Boxer’s letter follows news reports that have highlighted several law schools allegedly using misleading data to enhance a school’s position in the competitive and influential U.S. News and World Report annual rankings. Such inaccurate post-graduation employment and salary data can mislead prospective students into believing they will easily be able to find work as an attorney and pay off their loans despite a sharp decline in post-graduation full-time employment.
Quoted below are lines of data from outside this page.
(** The responses of a task are numbered 1, 2, ... without gaps or repeats; only the
    last may await review; a decided one has exactly one review, which states the
    decision, and one that awaits review has none. *)
Record responses_ok (d : database) : Prop := {
  rok_key k r : db_responses d !! k = Some r → sr_ID r = k;
  rok_status k r : db_responses d !! k = Some r → sr_Status r ∈ [ResponseSubmitted; ResponseAccepted; ResponseReturned];
  rok_attempt k1 k2 r1 r2 : db_responses d !! k1 = Some r1 → db_responses d !! k2 = Some r2 →
    same_task r1 r2 → sr_Attempt r1 = sr_Attempt r2 → k1 = k2;
  rok_pos k r : db_responses d !! k = Some r → (1 ≤ sr_Attempt r)%Z;
  rok_gapless k r i : db_responses d !! k = Some r → (1 ≤ i ≤ sr_Attempt r)%Z →
    ∃ k' r', db_responses d !! k' = Some r' ∧ same_task r r' ∧ sr_Attempt r' = i;
  rok_last k1 k2 r1 r2 : db_responses d !! k1 = Some r1 → db_responses d !! k2 = Some r2 →
    same_task r1 r2 → sr_Status r1 = ResponseSubmitted → (sr_Attempt r2 ≤ sr_Attempt r1)%Z;
  rok_reviews k r : db_responses d !! k = Some r →
    if bool_decide (sr_Status r = ResponseSubmitted) then select (review_of k) (db_reviews d) = []
    else ∃ w, select (review_of k) (db_reviews d) = [w] ∧ decided (sw_Decision w) = sr_Status r;
  rok_review_of k w : db_reviews d !! k = Some w → is_Some (db_responses d !! sw_ResponseID w) }.

Lemma events_only_tables d d' : events_only d d' →
  db_responses d' = db_responses d ∧ db_reviews d' = db_reviews d.
Proof. by intros (ts & te & ->). Qed.

Lemma responses_ok_ext d d' : db_responses d' = db_responses d → db_reviews d' = db_reviews d →
  responses_ok d → responses_ok d'.
Proof.
  intros E1 E2 []. by split; rewrite ?E1, ?E2.
Qed.

Lemma max_seq_in l m : max_seq l = Some m → m ∈ l.
Proof.
  destruct l as [|x l]; [done|]. cbn. intros [= <-]. revert x. induction l as [|y l IH]; intros x; cbn; [left|].
  destruct (Z.max_spec x y) as [[_ ->]|[_ ->]].
  - right. apply IH.
  - pose proof (IH x) as [E|Hi]%elem_of_cons; [rewrite E; left|by right; right].
Qed.

(** The next number is one above those in use. *)
Lemma next_attempt_spec d aid tid :
  (∀ k r, db_responses d !! k = Some r → sr_AssignmentID r = aid → sr_TaskID r = tid →
          (sr_Attempt r < next_attempt d aid tid)%Z) ∧
  (next_attempt d aid tid = 1 ∨ ∃ k r, db_responses d !! k = Some r ∧ sr_AssignmentID r = aid ∧ sr_TaskID r = tid ∧
                                       next_attempt d aid tid = sr_Attempt r + 1)%Z.
Proof.
  unfold next_attempt. set (l := sr_Attempt <$> _).
  assert (∀ k r, db_responses d !! k = Some r → sr_AssignmentID r = aid → sr_TaskID r = tid → sr_Attempt r ∈ l) as Hin.
  { intros k r Hk Ha Ht. apply list_elem_of_fmap_2, elem_of_select. split; [eauto|].
    unfold for_task. by rewrite !bool_decide_true. }
  destruct (max_seq l) as [m|] eqn:Em; cbn [from_option id].
  - split.
    + intros k r Hk Ha Ht. pose proof (max_seq_ge l m _ Em (Hin k r Hk Ha Ht)). lia.
    + right. apply max_seq_in in Em. apply list_elem_of_fmap in Em as (r & -> & Hr).
      apply elem_of_select in Hr as [[k Hk] Hp]. unfold for_task in Hp. apply andb_true_iff in Hp as [H1 H2].
      apply bool_decide_eq_true in H1, H2. eauto 10.
  - destruct l eqn:El; [|done]. split; [|by left]. intros k r Hk Ha Ht. by apply Hin in Hk; [apply elem_of_nil in Hk|..].
Qed.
The full text of the Senator’s letter is below:
March 31, 2011
Stephen N. Zack
American Bar Association
740 15th Street, N.W.
Washington, DC 20005-1019
Dear Mr. Zack:
As you know, recent news articles have raised concerns about the reporting of admissions and post-graduation information by the American Bar Association and law schools across the country. It is essential that students deciding if and where to attend law school have access to information that is accurate and transparent. The ABA, as the accrediting body charged with oversight of the nation’s law schools, must ensure standards and accountability.
As the economy continues to recover from the recession, many new law school graduates are struggling to find jobs as attorneys. According to Northwestern University, at least 15,000 legal jobs with large firms have disappeared since 2008. The Bureau of Labor Statistics indicates that the number of people employed in legal services has decreased from a high of 1.2 million in 2007, to less than 1 million in 2009. Experts predict that fewer than 30,000 new attorney positions per year will be available to the more than 44,000 law school graduates entering the marketplace each year.
This very serious problem takes on greater significance when viewed in the context of news articles highlighting law schools that allegedly falsify post-graduation and salary information in attempts to increase their position in the annual U.S. News and World Report rankings.
Most students reasonably expect to obtain post-graduation employment that will allow them to pay off their student loan debts, and rely on this information – which may be false at worst and misleading at best – to inform their decision.
As reported in the New York Times and other publications, the ABA allows law schools to report salary information of the highest earning graduates as if it were representative of the entire class. Also, when reporting critical post-graduation employment information, law schools are not distinguishing between graduates practicing law full-time from those working part-time or in non-legal fields.
I understand that some ABA members have been pressing for reform, that the ABA has appointed committees to review ways to increase oversight and transparency, and that U.S. News and World Report has requested greater transparency from law school deans. These are good first steps, but more must be done to ensure potential students have a full understanding of the costs and benefits of a legal education.
I am requesting that you provide me with a detailed summary of the ABA’s plans to implement reforms to its current procedures to ensure access to accurate and transparent information for prospective law school students.
Thank you for your attention to this matter.